Definition moved_all (ms : list move) (r : Repo) : Repo :=
  MkRepo (moves_tree ms (r_work r)) (moves_tree ms (r_index r)) (r_head r).

(** Moves that do not touch each other's places. *)
Definition apart_moves (m n : move) : Prop := apart m.1 n.1 ∧ apart m.1 n.2 ∧ apart m.2 n.1 ∧ apart m.2 n.2.

Definition moves_apart (ms : list move) : Prop :=
  NoDup ms ∧ (∀ m, m ∈ ms → apart m.1 m.2) ∧ (∀ m n, m ∈ ms → n ∈ ms → m ≠ n → apart_moves m n).

(** The targets are free, the sources are there. *)
Definition moves_free (ms : list move) (t : tree) : Prop := ∀ m, m ∈ ms → path_exists t m.2 = false.
Definition moves_sources (ms : list move) (t : tree) : Prop := ∀ m, m ∈ ms → path_exists t m.1 = true.

#[export] Instance apart_moves_sym : Symmetric apart_moves.
Proof. intros m n (H1 & H2 & H3 & H4). split_and!; by symmetry. Qed.

Lemma moves_apart_perm ms ms' : ms ≡ₚ ms' → moves_apart ms → moves_apart ms'.
Proof.
  intros Hp (Hn & Ha & Hp'). split_and!; [by rewrite <-Hp| |].
  - intros m. rewrite <-Hp. apply Ha.
  - intros m n. rewrite <-Hp. apply Hp'.
Qed.

Lemma moves_apart_cons m ms :
  moves_apart (m :: ms) → moves_apart ms ∧ apart m.1 m.2 ∧ ∀ n, n ∈ ms → apart_moves m n.
Proof.
  intros (Hn & Ha & Hp). apply NoDup_cons in Hn as [Hm Hn]. split_and!.
  - split_and!; [done|intros n Hin; apply Ha; by right|]. intros n n' H1 H2. apply Hp; by right.
  - apply Ha. by left.
  - intros n Hin. apply Hp; [by left|by right|]. by intros ->.
Qed.

Lemma moves_apart_app ms ns : moves_apart (ms ++ ns) → moves_apart ms.
Proof.
  intros (Hn & Ha & Hp). apply NoDup_app in Hn as (Hn & _). split_and!; [done| |].
  - intros m Hm. apply Ha, elem_of_app. by left.
  - intros m n Hm Hin. apply Hp; apply elem_of_app; by left.
Qed.

Lemma path_exists_moves p ms t :
  (∀ m, m ∈ ms → apart p m.1 ∧ apart p m.2) → path_exists (moves_tree ms t) p = path_exists t p.
Proof.
  revert t. induction ms as [|m ms IH]; intros t H; [done|]. simpl. fold (moves_tree ms (move_tree m.1 m.2 t)).
  rewrite IH by (intros n Hn; apply H; by right). destruct (H m) as [H1 H2]; [by left|]. by apply path_exists_move_other.
Qed.

Lemma moves_free_step m ms t :
  (∀ n, n ∈ ms → apart_moves m n) → moves_free ms t → moves_free ms (move_tree m.1 m.2 t).
Proof.
  intros Ha Hf n Hn. destruct (Ha n Hn) as (_ & H2 & _ & H4).
  rewrite path_exists_move_other by (by symmetry). by apply Hf.
Qed.

(** Moves that do not touch each other commute. *)
Lemma move_tree_comm m n t :
  apart m.1 m.2 → apart n.1 n.2 → apart_moves m n → path_exists t m.2 = false → path_exists t n.2 = false →
  move_tree m.1 m.2 (move_tree n.1 n.2 t) = move_tree n.1 n.2 (move_tree m.1 m.2 t).
Proof.
  assert (Hhalf : ∀ m n t k, apart m.1 m.2 → apart_moves m n → path_exists t m.2 = false →
            below m.1 k || below m.2 k = true →
            move_tree m.1 m.2 (move_tree n.1 n.2 t) !! k = move_tree n.1 n.2 (move_tree m.1 m.2 t) !! k).
  { clear. intros m n t k Hm (H1 & H2 & H3 & H4) Hfree Hk.
    assert (Hfree' : path_exists (move_tree n.1 n.2 t) m.2 = false) by by rewrite path_exists_move_other.
    assert (Hother : ∀ p, (p = m.1 ∨ p = m.2) → below p k = true → below n.1 k = false ∧ below n.2 k = false).
    { intros p Hp [rest Hs]%below_true. split; apply strip_dir_None_below;
        destruct Hp as [->| ->]; eapply apart_below; [exact H1|exact Hs|exact H3|exact Hs|exact H2|exact Hs|exact H4|exact Hs]. }
    apply orb_true_iff in Hk as [Hk|Hk].
    - destruct (Hother m.1 (or_introl eq_refl) Hk) as [Hn1 Hn2].
      rewrite lookup_move_from by done. rewrite lookup_move_other by done. by rewrite lookup_move_from.
    - destruct (Hother m.2 (or_intror eq_refl) Hk) as [Hn1 Hn2].
      rewrite (lookup_move_other n.1) by done. apply below_true in Hk as [rest [-> Hr]%strip_dir_Some].
      rewrite !lookup_move_to by done. apply lookup_move_other; apply strip_dir_None_below;
        (eapply apart_below; [|by apply strip_dir_app]); done. }
  intros Hm Hn Ha Hfm Hfn. apply map_eq. intros k.
  destruct (below m.1 k || below m.2 k) eqn:Ekm; [by apply Hhalf|].
  destruct (below n.1 k || below n.2 k) eqn:Ekn; [symmetry; apply Hhalf; [done|by symmetry|done|done]|].
  apply orb_false_iff in Ekm as [? ?], Ekn as [? ?]. by rewrite !lookup_move_other.
Qed.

**Your assignment:** Would you quote everything above from the line containing "NoDup ms ∧ (∀" down to the line containing "Lemma path_exists_moves p"? Include both of those lines and nothing else.

**Response to the task:**
  NoDup ms ∧ (∀ m, m ∈ ms → apart m.1 m.2) ∧ (∀ m n, m ∈ ms → n ∈ ms → m ≠ n → apart_moves m n).

(** The targets are free, the sources are there. *)
Definition moves_free (ms : list move) (t : tree) : Prop := ∀ m, m ∈ ms → path_exists t m.2 = false.
Definition moves_sources (ms : list move) (t : tree) : Prop := ∀ m, m ∈ ms → path_exists t m.1 = true.

#[export] Instance apart_moves_sym : Symmetric apart_moves.
Proof. intros m n (H1 & H2 & H3 & H4). split_and!; by symmetry. Qed.

Lemma moves_apart_perm ms ms' : ms ≡ₚ ms' → moves_apart ms → moves_apart ms'.
Proof.
  intros Hp (Hn & Ha & Hp'). split_and!; [by rewrite <-Hp| |].
  - intros m. rewrite <-Hp. apply Ha.
  - intros m n. rewrite <-Hp. apply Hp'.
Qed.

Lemma moves_apart_cons m ms :
  moves_apart (m :: ms) → moves_apart ms ∧ apart m.1 m.2 ∧ ∀ n, n ∈ ms → apart_moves m n.
Proof.
  intros (Hn & Ha & Hp). apply NoDup_cons in Hn as [Hm Hn]. split_and!.
  - split_and!; [done|intros n Hin; apply Ha; by right|]. intros n n' H1 H2. apply Hp; by right.
  - apply Ha. by left.
  - intros n Hin. apply Hp; [by left|by right|]. by intros ->.
Qed.

Lemma moves_apart_app ms ns : moves_apart (ms ++ ns) → moves_apart ms.
Proof.
  intros (Hn & Ha & Hp). apply NoDup_app in Hn as (Hn & _). split_and!; [done| |].
  - intros m Hm. apply Ha, elem_of_app. by left.
  - intros m n Hm Hin. apply Hp; apply elem_of_app; by left.
Qed.

Lemma path_exists_moves p ms t :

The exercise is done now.